• **Task requirements**:
Each line of the data below that holds the word "ended" is to be reported in full.

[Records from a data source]
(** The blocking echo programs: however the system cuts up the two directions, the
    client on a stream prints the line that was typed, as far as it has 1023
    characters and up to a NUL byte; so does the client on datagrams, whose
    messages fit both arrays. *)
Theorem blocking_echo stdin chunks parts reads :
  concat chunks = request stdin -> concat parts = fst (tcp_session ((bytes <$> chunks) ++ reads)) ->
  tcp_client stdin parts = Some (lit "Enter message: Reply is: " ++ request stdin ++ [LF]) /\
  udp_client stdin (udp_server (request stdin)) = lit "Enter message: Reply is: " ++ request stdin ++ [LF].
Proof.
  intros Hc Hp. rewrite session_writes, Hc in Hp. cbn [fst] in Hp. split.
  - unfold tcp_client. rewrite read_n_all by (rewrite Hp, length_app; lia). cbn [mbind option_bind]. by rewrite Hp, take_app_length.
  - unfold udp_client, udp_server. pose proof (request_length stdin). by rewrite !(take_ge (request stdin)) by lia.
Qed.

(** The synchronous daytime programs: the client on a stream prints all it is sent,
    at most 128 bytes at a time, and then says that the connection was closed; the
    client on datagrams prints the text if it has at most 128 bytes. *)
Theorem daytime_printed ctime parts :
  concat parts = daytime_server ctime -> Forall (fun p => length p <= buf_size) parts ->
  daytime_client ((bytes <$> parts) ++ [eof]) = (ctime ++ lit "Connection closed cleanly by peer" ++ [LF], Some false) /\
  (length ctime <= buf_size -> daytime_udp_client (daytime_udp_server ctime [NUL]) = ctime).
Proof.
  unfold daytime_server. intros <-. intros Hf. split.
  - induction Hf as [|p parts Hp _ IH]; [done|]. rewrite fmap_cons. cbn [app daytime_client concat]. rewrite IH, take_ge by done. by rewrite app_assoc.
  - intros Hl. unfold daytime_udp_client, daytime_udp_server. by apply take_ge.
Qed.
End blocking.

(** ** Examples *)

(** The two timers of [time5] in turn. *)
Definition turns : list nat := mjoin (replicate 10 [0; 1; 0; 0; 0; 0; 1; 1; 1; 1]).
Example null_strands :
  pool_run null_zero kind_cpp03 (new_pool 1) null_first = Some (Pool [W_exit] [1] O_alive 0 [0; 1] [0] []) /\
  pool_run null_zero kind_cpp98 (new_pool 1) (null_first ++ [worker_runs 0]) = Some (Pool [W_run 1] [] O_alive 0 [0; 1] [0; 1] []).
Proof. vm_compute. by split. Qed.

...

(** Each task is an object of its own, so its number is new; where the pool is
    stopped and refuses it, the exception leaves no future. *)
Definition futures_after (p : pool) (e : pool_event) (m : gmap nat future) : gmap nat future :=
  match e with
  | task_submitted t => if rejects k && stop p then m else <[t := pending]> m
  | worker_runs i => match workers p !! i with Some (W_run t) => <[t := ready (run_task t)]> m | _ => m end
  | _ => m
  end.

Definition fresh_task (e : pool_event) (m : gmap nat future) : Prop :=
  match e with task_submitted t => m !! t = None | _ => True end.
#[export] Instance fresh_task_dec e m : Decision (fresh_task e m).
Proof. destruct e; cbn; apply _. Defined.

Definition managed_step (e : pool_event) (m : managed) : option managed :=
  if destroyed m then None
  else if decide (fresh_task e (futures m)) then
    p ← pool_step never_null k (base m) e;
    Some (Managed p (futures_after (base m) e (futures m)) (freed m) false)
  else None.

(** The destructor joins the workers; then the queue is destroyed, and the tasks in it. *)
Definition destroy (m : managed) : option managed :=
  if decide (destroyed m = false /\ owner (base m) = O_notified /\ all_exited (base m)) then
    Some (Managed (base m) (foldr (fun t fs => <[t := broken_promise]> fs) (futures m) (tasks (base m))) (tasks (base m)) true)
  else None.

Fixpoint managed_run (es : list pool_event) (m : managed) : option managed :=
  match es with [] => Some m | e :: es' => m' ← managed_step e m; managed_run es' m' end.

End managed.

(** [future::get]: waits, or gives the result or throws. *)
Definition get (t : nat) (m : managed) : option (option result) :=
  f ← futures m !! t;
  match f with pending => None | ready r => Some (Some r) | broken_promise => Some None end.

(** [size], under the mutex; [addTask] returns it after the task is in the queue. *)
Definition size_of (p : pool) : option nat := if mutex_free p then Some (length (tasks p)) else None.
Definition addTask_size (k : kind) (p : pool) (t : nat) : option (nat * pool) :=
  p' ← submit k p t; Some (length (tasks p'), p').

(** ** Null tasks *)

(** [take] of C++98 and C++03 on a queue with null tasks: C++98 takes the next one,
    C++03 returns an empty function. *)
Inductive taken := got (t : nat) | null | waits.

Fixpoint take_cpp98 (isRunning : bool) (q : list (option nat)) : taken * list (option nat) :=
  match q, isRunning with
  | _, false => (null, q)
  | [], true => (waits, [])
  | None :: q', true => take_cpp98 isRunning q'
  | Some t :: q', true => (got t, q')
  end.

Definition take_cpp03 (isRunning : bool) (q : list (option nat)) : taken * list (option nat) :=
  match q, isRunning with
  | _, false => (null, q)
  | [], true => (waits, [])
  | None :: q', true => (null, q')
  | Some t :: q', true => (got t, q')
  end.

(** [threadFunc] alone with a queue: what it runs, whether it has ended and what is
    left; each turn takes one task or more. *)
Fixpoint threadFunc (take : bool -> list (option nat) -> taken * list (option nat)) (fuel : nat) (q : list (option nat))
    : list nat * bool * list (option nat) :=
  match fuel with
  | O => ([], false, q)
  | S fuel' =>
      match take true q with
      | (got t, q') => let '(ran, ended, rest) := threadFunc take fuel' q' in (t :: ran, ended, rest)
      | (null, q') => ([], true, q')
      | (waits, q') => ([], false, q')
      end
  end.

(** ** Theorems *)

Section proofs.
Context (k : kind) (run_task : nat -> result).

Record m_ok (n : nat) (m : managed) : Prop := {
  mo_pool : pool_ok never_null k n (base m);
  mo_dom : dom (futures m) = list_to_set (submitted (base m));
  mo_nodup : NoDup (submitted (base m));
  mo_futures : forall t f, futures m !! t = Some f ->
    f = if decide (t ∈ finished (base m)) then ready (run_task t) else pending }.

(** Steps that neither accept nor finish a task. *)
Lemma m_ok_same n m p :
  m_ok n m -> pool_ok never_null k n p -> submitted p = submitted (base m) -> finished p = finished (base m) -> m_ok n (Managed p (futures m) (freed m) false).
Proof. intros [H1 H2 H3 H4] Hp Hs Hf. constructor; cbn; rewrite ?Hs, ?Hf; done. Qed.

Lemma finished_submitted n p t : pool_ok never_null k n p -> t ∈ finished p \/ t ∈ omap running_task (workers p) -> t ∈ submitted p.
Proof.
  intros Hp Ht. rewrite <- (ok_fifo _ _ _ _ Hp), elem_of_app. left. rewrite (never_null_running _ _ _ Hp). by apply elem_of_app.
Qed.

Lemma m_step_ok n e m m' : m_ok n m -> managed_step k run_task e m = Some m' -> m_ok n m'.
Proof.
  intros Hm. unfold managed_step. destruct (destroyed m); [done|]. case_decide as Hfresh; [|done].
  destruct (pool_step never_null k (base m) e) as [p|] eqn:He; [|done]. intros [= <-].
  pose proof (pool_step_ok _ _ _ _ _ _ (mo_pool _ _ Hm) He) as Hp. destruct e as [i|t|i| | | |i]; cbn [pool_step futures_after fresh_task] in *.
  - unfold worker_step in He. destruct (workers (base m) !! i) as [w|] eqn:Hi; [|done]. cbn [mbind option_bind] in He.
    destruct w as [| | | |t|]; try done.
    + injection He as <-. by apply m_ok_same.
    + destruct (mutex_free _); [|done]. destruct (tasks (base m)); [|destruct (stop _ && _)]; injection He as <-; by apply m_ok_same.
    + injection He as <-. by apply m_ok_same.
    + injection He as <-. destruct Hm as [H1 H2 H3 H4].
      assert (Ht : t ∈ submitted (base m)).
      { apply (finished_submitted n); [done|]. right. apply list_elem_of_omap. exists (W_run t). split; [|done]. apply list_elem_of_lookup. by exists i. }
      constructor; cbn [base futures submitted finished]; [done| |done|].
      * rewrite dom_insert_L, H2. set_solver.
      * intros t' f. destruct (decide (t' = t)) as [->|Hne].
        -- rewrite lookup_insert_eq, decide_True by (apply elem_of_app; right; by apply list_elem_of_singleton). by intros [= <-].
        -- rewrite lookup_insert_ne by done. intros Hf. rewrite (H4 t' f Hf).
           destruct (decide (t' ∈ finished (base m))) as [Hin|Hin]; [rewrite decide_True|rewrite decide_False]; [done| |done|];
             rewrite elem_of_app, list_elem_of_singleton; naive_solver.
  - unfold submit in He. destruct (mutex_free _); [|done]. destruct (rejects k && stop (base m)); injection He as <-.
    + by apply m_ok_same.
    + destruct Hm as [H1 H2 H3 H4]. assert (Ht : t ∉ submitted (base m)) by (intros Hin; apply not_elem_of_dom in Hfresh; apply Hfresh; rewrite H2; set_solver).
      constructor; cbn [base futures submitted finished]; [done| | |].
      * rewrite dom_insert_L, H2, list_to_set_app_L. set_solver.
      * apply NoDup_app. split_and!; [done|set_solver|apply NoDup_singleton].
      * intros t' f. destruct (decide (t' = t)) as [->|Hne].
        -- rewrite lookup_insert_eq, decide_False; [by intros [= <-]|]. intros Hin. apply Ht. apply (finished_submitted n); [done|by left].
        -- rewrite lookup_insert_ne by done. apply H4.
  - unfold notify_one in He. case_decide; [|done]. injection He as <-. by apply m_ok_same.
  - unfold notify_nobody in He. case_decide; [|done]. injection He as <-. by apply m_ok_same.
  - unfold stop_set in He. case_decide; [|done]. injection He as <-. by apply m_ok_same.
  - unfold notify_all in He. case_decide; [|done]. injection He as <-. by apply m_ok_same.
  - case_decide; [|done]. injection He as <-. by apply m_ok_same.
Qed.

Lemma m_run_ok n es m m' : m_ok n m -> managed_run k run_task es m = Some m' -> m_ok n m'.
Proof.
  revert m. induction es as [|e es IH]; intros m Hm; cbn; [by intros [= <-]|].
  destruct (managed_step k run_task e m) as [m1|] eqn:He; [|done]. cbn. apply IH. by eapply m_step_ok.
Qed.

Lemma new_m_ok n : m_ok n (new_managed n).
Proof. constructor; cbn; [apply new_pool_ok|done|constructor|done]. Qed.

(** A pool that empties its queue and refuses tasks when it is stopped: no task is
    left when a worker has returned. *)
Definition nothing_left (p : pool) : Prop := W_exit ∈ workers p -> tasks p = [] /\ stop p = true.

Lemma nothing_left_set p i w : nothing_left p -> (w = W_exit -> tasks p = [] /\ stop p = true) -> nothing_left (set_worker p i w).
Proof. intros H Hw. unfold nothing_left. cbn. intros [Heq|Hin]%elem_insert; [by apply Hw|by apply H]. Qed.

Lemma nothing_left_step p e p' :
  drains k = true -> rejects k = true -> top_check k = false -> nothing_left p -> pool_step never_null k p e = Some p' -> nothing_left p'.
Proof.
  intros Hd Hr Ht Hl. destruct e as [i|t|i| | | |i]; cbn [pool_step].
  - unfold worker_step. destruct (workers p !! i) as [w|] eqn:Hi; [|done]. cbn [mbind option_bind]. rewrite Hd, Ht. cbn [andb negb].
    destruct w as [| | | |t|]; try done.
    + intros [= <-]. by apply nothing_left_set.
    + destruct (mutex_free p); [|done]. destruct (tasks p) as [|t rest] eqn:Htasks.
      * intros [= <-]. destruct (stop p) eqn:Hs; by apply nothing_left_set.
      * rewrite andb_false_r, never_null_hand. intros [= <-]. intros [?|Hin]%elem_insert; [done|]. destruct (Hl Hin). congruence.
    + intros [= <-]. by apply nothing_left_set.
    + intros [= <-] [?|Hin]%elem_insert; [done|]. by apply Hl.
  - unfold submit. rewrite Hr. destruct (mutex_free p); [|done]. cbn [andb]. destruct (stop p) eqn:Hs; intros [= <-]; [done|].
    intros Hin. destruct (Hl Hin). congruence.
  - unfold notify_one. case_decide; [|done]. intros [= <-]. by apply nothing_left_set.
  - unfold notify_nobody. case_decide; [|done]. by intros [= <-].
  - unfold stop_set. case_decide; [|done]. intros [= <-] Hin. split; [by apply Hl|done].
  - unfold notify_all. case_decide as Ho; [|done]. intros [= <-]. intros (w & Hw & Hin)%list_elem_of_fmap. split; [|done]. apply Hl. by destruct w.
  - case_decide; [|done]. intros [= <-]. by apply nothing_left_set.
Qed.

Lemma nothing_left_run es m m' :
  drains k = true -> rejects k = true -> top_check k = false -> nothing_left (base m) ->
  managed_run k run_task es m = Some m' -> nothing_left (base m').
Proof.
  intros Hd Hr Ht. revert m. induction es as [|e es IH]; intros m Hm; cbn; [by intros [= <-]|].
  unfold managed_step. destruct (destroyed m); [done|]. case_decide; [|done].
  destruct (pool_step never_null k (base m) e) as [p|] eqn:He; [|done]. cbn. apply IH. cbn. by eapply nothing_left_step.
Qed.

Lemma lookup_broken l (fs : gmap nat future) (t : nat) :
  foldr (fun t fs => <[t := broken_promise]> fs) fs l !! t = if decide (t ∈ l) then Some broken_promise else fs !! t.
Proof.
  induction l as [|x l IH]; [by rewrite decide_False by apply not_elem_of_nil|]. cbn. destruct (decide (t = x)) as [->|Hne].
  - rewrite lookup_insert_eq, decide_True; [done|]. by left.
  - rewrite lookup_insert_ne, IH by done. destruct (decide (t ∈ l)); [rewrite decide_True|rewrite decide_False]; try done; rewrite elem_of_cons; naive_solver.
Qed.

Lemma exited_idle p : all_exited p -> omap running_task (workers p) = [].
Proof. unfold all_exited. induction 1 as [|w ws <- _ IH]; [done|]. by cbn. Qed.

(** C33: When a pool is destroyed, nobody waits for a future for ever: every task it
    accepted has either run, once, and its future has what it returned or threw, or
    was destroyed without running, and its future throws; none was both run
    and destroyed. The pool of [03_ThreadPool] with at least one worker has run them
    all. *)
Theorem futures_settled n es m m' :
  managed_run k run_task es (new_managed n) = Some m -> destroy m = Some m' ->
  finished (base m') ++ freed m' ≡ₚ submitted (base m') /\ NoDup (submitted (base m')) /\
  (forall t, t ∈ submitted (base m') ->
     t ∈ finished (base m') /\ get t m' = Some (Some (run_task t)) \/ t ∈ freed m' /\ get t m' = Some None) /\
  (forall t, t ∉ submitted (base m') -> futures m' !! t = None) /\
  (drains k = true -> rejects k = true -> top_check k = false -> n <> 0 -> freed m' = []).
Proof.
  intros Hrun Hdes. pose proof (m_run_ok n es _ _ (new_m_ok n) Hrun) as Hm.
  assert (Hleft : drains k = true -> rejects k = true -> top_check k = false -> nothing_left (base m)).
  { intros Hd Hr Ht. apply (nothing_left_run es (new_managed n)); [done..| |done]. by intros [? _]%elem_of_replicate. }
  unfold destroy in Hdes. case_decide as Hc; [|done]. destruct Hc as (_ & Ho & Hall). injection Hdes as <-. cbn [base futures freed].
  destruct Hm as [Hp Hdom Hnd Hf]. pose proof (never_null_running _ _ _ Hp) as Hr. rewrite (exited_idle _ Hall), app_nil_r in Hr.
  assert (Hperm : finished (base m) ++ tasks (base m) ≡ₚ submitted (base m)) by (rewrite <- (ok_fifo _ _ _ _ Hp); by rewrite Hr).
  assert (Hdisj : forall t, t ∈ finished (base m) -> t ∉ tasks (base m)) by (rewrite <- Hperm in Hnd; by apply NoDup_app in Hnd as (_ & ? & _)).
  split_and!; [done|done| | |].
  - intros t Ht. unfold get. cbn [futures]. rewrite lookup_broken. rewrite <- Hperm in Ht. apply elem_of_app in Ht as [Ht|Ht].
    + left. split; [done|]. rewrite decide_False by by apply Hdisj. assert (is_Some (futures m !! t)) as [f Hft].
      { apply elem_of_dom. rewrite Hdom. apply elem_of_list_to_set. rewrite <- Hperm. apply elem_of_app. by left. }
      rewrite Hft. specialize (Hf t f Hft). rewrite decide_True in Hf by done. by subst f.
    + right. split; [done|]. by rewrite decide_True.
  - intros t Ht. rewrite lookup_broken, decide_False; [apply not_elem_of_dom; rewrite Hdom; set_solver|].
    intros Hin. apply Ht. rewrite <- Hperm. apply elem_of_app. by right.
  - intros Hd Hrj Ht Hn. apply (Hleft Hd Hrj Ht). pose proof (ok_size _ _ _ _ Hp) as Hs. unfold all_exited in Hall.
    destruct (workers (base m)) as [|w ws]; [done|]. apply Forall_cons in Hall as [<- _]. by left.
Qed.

• **Task response**:
(** [threadFunc] alone with a queue: what it runs, whether it has ended and what is
      | (got t, q') => let '(ran, ended, rest) := threadFunc take fuel' q' in (t :: ran, ended, rest)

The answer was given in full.